Arístides lo intentaba, por triplicado. Pero sus esfuerzos eran inútiles, pues la final siempre se juega de a dos. Sus turnos eran como un saludo a la bandera, toda una escultura al esfuerzo estéril. Se lanzaba de cabeza, se barría sobre el lodo, arrancaba a cuajos el poco césped que aún quedaba en el campo. Pero no la metía nunca. Estaba destinado al fracaso. Heroico, loable, corajudo, pero fracaso al fin y al cabo.
Llegaba entonces la final. Yo siempre finalista, yo hecho un manojo de nervios de nylon a punto de estallar de pura tensión. Yo sintiéndome un poco culpable porque sabía que de fallar no podía ganar Mauricio -tales circunstancias ameritarían el replanteamiento de un nuevo juego, la reformulación de unas reglas que no eran las originales, peno que exigían ser puestas en práctica por el bien del ego y la sanidad mental del protagonista- y así, con eres o cuatro oportunidades, con la tensión de un futbolista que se juega contra sí mismo la final de un mundial, yo siempre ganaba. O yo siempre me las inventaba para adelantar la revancha de un próximo mundial jugado en solitario donde ahora sí no fallaría. Se jugaría hasta sus últimas consecuencias, aunque llamaran a comer, aunque la hora de las tareas ya tuviera una prórroga irrecuperable, aunque la caída de la tarde matara la luz y ya no se viera ni pared ni pelota ni portería ni guayabo arquero, aunque el sonido de la pelota chocando contra la pared y luego contra la reja detrás del guayabo no dejara conciliar el sueño a mis padres.
Luego de la victoria -porque de no haber victoria no había fin de juego- entraba a casa sudado y hecho polvo. Con el corazón a millón pero contento de haber triunfado. Mientras me duchaba recreaba la situación, imaginaba a las amigas del colegio festejando los goles, hablando fascinadas de lo bien contorneadas que eran mis piernas de futbolista, disputándose en un silencio a gritos mi evidente favoritismo hacia alguna de ellas. Porque yo ya desde entonces tenía el corazón plural.

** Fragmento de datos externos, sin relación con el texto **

(** * RAG chatbot: relational log store, resource cache, ingestion and
      document-lifecycle coordination

    A shallow embedding of [rag_app/utils/db_utils.py],
    [rag_app/utils/chroma_utils.py], [rag_app/utils/langchain_utils.py], the
    upload / delete flows of [rag_app/app/sidebar.py] and the handling of a
    prompt in [rag_app/app/chat_interface.py].

    Python code that threads effects (the SQLite file, the Streamlit
    resource caches, the Chroma collection, the file system, the log) is
    written in a state-and-exception monad over one [World].  Whatever the
    outside world decides (a connection that cannot be opened, a constructor
    that raises, what a loader returns) is an explicit argument of the
    function that meets it. *)

From Stdlib Require Import ZArith List Bool Lia Ascii String.
From stdpp Require Import base gmap strings list sorting pretty.

Open Scope string_scope.
Open Scope list_scope.

(** * The model *)

(** ** Python exceptions *)

(** The exception classes the code raises or catches.  [ConnectionError] is
    the builtin (a subclass of [OSError]); the two [sqlite3_*] classes are the
    subclasses of [sqlite3.Error] the code can meet.  [OverflowError] is what
    the [sqlite3] module raises for a parameter that does not fit a 64-bit
    integer; it is no [sqlite3.Error]. *)
Inductive exn :=
| ValueError
| RuntimeError
| AttributeError
| OverflowError
| OSError
| ConnectionError
| sqlite3_IntegrityError
| sqlite3_OperationalError
| RAGChainInitializationError
| OtherException.

#[global] Instance exn_eq_dec : EqDecision exn.
Proof. solve_decision. Defined.

(** [isinstance(e, sqlite3.Error)] *)
Definition is_sqlite3_Error (e : exn) : bool :=
  match e with
  | sqlite3_IntegrityError | sqlite3_OperationalError => true
  | _ => false
  end.

(** [isinstance(e, sqlite3.IntegrityError)] *)
Definition is_sqlite3_IntegrityError (e : exn) : bool :=
  match e with sqlite3_IntegrityError => true | _ => false end.

(** [isinstance(e, OSError)]: [ConnectionError] derives from [OSError]. *)
Definition is_OSError (e : exn) : bool :=
  match e with OSError | ConnectionError => true | _ => false end.

(** [isinstance(e, ValueError)] *)
Definition is_ValueError (e : exn) : bool :=
  match e with ValueError => true | _ => false end.

(** [isinstance(e, RAGChainInitializationError)] *)
Definition is_RAGChainInitializationError (e : exn) : bool :=
  match e with RAGChainInitializationError => true | _ => false end.

(** [isinstance(e, Exception)] *)
Definition is_Exception (e : exn) : bool := true.

Inductive result (A : Type) :=
| Ok (a : A)
| Raise (e : exn).
Arguments Ok {A} a.
Arguments Raise {A} e.

(** ** Data *)

(** A row of [application_logs]; [log_created_at] is the
    [DEFAULT CURRENT_TIMESTAMP] column. *)
Record LogRow := {
  log_session_id : string;
  log_user_query : string;
  log_gpt_response : string;
  log_model : string;
  log_created_at : nat
}.

(** A row of [document_store]. *)
Record DocRow := {
  doc_id : nat;
  doc_filename : string;
  doc_upload_timestamp : nat
}.

(** The SQLite file: a table is [None] until [CREATE TABLE] has run.  Rows are
    kept in rowid order.  [document_seq] is the largest rowid
    [document_store] ever handed out ([AUTOINCREMENT]). *)
Record Db := {
  application_logs : option (list LogRow);
  document_store : option (list DocRow);
  document_seq : nat
}.

(** One entry of the list [get_chat_history] returns. *)
Inductive Role := user | assistant.

Record Message := {
  role : Role;
  content : string
}.

#[global] Instance Role_eq_dec : EqDecision Role.
Proof. solve_decision. Defined.
#[global] Instance Message_eq_dec : EqDecision Message.
Proof. solve_decision. Defined.
#[global] Instance DocRow_eq_dec : EqDecision DocRow.
Proof. solve_decision. Defined.

(** [(nomic_api_key, model, dimensionality)]: the hashed arguments of
    [get_embedding_function]. *)
Definition EmbKey : Type := string * string * option Z.

(** A [NomicEmbeddings] object; [emb_obj] is its identity ([id(...)]). *)
Record Embeddings := {
  emb_obj : nat;
  emb_model : string;
  emb_dimensionality : option Z
}.

(** A [Chroma] handle.  [vs_collection] is the truth value of
    [hasattr(vs, '_collection') and vs._collection].  [vs_len] says whether
    the class of the handle defines [__len__]: [langchain_community]'s
    [Chroma] does (the count of the collection), and which of the two the
    installed [langchain_chroma] gives is not fixed by the repository. *)
Record Chroma := {
  vs_obj : nat;
  vs_embedding_function : Embeddings;
  vs_collection : bool;
  vs_len : bool
}.

(** [(model, nomic_api_key, groq_api_key)]: the hashed arguments of
    [get_cached_rag_chain]. *)
Definition ChainKey : Type := string * string * string.

(** The chain object [create_retrieval_chain] returns. *)
Record RagChain := {
  chain_obj : nat;
  chain_model : string;
  chain_vectorstore : Chroma
}.

(** A langchain [Document]. *)
Record Document := {
  page_content : string;
  metadata : gmap string string
}.

(** The three [st.cache_resource] stores.  [get_vector_store] has one
    parameter, [_embedding_function]; Streamlit does not hash a parameter
    whose name starts with an underscore, so its store is keyed by nothing. *)
Record Caches := {
  embedding_cache : gmap EmbKey (option Embeddings);
  vector_store_cache : gmap () (option Chroma);
  rag_chain_cache : gmap ChainKey (option RagChain)
}.

(** ** The observable trace *)

Inductive Level := DEBUG | INFO | WARNING | ERROR | CRITICAL.

(** The body of an application function starts to run. *)
Inductive Call :=
| c_initialize_database
| c_get_db_connection
| c_insert_application_logs (session_id : string)
| c_get_chat_history (session_id : string)
| c_insert_document_record (filename : string)
| c_delete_document_record (file_id : nat)
| c_get_all_documents
| c_get_embedding_function (k : EmbKey)
| c_get_vector_store
| c_get_cached_rag_chain (k : ChainKey)
| c_load_and_split_document (file_path : string)
| c_index_document_to_chroma (file_path : string) (file_id : nat)
| c_delete_doc_from_chroma (file_id : nat).

(** A call that leaves the application. *)
Inductive LibCall :=
| l_makedirs (path : string)
| l_sqlite3_connect
| l_create_table (name : string)
| l_NomicEmbeddings (model : string) (dimensionality : option Z)
| l_Chroma
| l_loader_load (file_path : string)
| l_add_documents (n : nat)
| l_collection_delete (file_id_str : string)
| l_as_retriever
| l_ChatGroq (model : string)
| l_invoke (input : string)
| l_os_remove (path : string).

(** What the application code does, in order: the functions whose body runs,
    the calls into libraries, the log records of level [WARNING] and above
    ([logger.info] and [logger.debug] are left out), the messages shown with
    [st.error] / [st.sidebar.error], [st.warning] and [st.sidebar.success],
    and the chat messages shown with [st.markdown]. *)
Inductive Event :=
| Enter (c : Call)
| Lib (l : LibCall)
| Logged (lvl : Level)
| StError
| StWarning
| StSuccess
| Displayed (m : Message).

#[global] Instance Call_eq_dec : EqDecision Call.
Proof. solve_decision. Defined.
#[global] Instance LibCall_eq_dec : EqDecision LibCall.
Proof. solve_decision. Defined.
#[global] Instance Level_eq_dec : EqDecision Level.
Proof. solve_decision. Defined.
#[global] Instance Event_eq_dec : EqDecision Event.
Proof. solve_decision. Defined.

(** ** The world *)

Record World := {
  (** [db_utils._db_initialized] *)
  db_initialized : bool;
  (** [data/rag_app.db] *)
  database : Db;
  (** the wall clock [CURRENT_TIMESTAMP] reads, in seconds *)
  clock : nat;
  (** paths that exist (files and directories) *)
  files : gset string;
  caches : Caches;
  (** the next unused Python object identity *)
  next_object : nat;
  (** the chunks held by the Chroma collection under [data/chroma_db] *)
  collection : list Document;
  trace : list Event;
  (** module constants of [chroma_utils], fixed at import *)
  NomicEmbeddingsType : bool;
  NOMIC_MODEL_NAME : string;
  NOMIC_DIMENSIONALITY : option Z
}.

Definition set_db_initialized (b : bool) (w : World) : World :=
  {| db_initialized := b; database := database w; clock := clock w;
     files := files w; caches := caches w; next_object := next_object w;
     collection := collection w; trace := trace w;
     NomicEmbeddingsType := NomicEmbeddingsType w;
     NOMIC_MODEL_NAME := NOMIC_MODEL_NAME w;
     NOMIC_DIMENSIONALITY := NOMIC_DIMENSIONALITY w |}.

Definition set_database (d : Db) (w : World) : World :=
  {| db_initialized := db_initialized w; database := d; clock := clock w;
     files := files w; caches := caches w; next_object := next_object w;
     collection := collection w; trace := trace w;
     NomicEmbeddingsType := NomicEmbeddingsType w;
     NOMIC_MODEL_NAME := NOMIC_MODEL_NAME w;
     NOMIC_DIMENSIONALITY := NOMIC_DIMENSIONALITY w |}.

Definition set_clock (t : nat) (w : World) : World :=
  {| db_initialized := db_initialized w; database := database w; clock := t;
     files := files w; caches := caches w; next_object := next_object w;
     collection := collection w; trace := trace w;
     NomicEmbeddingsType := NomicEmbeddingsType w;
     NOMIC_MODEL_NAME := NOMIC_MODEL_NAME w;
     NOMIC_DIMENSIONALITY := NOMIC_DIMENSIONALITY w |}.

Definition set_files (fs : gset string) (w : World) : World :=
  {| db_initialized := db_initialized w; database := database w;
     clock := clock w; files := fs; caches := caches w;
     next_object := next_object w; collection := collection w;
     trace := trace w;
     NomicEmbeddingsType := NomicEmbeddingsType w;
     NOMIC_MODEL_NAME := NOMIC_MODEL_NAME w;
     NOMIC_DIMENSIONALITY := NOMIC_DIMENSIONALITY w |}.

Definition set_caches (c : Caches) (w : World) : World :=
  {| db_initialized := db_initialized w; database := database w;
     clock := clock w; files := files w; caches := c;
     next_object := next_object w; collection := collection w;
     trace := trace w;
     NomicEmbeddingsType := NomicEmbeddingsType w;
     NOMIC_MODEL_NAME := NOMIC_MODEL_NAME w;
     NOMIC_DIMENSIONALITY := NOMIC_DIMENSIONALITY w |}.

Definition set_next_object (n : nat) (w : World) : World :=
  {| db_initialized := db_initialized w; database := database w;
     clock := clock w; files := files w; caches := caches w;
     next_object := n; collection := collection w; trace := trace w;
     NomicEmbeddingsType := NomicEmbeddingsType w;
     NOMIC_MODEL_NAME := NOMIC_MODEL_NAME w;
     NOMIC_DIMENSIONALITY := NOMIC_DIMENSIONALITY w |}.

Definition set_collection (c : list Document) (w : World) : World :=
  {| db_initialized := db_initialized w; database := database w;
     clock := clock w; files := files w; caches := caches w;
     next_object := next_object w; collection := c; trace := trace w;
     NomicEmbeddingsType := NomicEmbeddingsType w;
     NOMIC_MODEL_NAME := NOMIC_MODEL_NAME w;
     NOMIC_DIMENSIONALITY := NOMIC_DIMENSIONALITY w |}.

Definition set_trace (t : list Event) (w : World) : World :=
  {| db_initialized := db_initialized w; database := database w;
     clock := clock w; files := files w; caches := caches w;
     next_object := next_object w; collection := collection w; trace := t;
     NomicEmbeddingsType := NomicEmbeddingsType w;
     NOMIC_MODEL_NAME := NOMIC_MODEL_NAME w;
     NOMIC_DIMENSIONALITY := NOMIC_DIMENSIONALITY w |}.

(** ** The monad: state and Python exceptions *)

Definition M (A : Type) : Type := World -> result A * World.

Definition ret {A} (a : A) : M A := fun w => (Ok a, w).

Definition raise {A} (e : exn) : M A := fun w => (Raise e, w).

Definition bind {A B} (c : M A) (k : A -> M B) : M B :=
  fun w =>
    match c w with
    | (Ok a, w') => k a w'
    | (Raise e, w') => (Raise e, w')
    end.

Declare Scope py_scope.
Delimit Scope py_scope with py.
Notation "x <- c1 ;; c2" := (bind c1 (fun x => c2))
  (at level 100, c1 at next level, c2 at level 200, right associativity)
  : py_scope.
Notation "c1 ;; c2" := (bind c1 (fun _ => c2))
  (at level 100, c2 at level 200, right associativity) : py_scope.
Open Scope py_scope.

Acaso si habría alguna favorita, alguna que me hacía temblar especialmente las piernas, que me hacía sudar las manos un poquitín más que las demás; pero tenía un poco para cada una, me podía enamorar de todas, no tenía problemas en compartirlas en lo vasto de mi pecho. Eso sí, y que quede claro para que nos vayamos entendiendo desde el principio: yo comparto pero no me gusta ser compartido. Mi atención puede ser dispersa con las mujeres, pero no acepto que su dedicación a mi sea menos que exclusiva. Bueno, está dicho.